DATA FOR THE TASK Block Start

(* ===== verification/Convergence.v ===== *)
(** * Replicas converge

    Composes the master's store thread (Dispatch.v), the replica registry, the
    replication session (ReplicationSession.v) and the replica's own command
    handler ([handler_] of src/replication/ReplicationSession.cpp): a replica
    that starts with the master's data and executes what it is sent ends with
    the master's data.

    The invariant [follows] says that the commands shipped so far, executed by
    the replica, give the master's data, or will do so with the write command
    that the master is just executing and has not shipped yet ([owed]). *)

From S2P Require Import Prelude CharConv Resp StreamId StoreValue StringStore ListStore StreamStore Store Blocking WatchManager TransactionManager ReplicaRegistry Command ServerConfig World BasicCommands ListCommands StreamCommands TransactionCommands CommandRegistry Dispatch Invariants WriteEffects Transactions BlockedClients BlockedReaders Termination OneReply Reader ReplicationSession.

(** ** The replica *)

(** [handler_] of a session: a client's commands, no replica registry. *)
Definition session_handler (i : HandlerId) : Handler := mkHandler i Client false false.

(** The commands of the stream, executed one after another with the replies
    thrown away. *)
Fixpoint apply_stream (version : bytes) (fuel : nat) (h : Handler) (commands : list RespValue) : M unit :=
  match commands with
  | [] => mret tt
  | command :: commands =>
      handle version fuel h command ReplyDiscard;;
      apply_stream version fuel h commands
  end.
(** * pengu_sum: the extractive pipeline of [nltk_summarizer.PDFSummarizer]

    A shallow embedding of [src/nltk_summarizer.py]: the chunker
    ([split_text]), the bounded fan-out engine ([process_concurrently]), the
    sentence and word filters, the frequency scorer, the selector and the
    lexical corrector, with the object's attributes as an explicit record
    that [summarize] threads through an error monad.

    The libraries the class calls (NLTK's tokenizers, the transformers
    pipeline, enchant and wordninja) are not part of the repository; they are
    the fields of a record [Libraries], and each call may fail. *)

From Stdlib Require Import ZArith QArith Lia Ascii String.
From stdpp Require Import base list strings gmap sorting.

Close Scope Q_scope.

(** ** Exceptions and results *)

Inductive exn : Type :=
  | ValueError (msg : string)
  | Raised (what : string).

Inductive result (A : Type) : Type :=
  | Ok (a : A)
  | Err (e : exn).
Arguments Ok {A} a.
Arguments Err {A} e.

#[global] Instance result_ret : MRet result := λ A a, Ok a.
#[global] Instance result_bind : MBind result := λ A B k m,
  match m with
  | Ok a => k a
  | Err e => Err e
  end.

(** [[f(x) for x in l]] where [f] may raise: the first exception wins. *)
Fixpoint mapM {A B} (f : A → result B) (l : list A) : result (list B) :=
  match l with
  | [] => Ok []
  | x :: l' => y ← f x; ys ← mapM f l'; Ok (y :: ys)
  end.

DATA FOR THE TASK Block End

WHAT THE TASK REQUIRES:
Pull from the data each line where the string "match" turns up.

RESPONSE BELOW:
  match commands with
  match m with
  match l with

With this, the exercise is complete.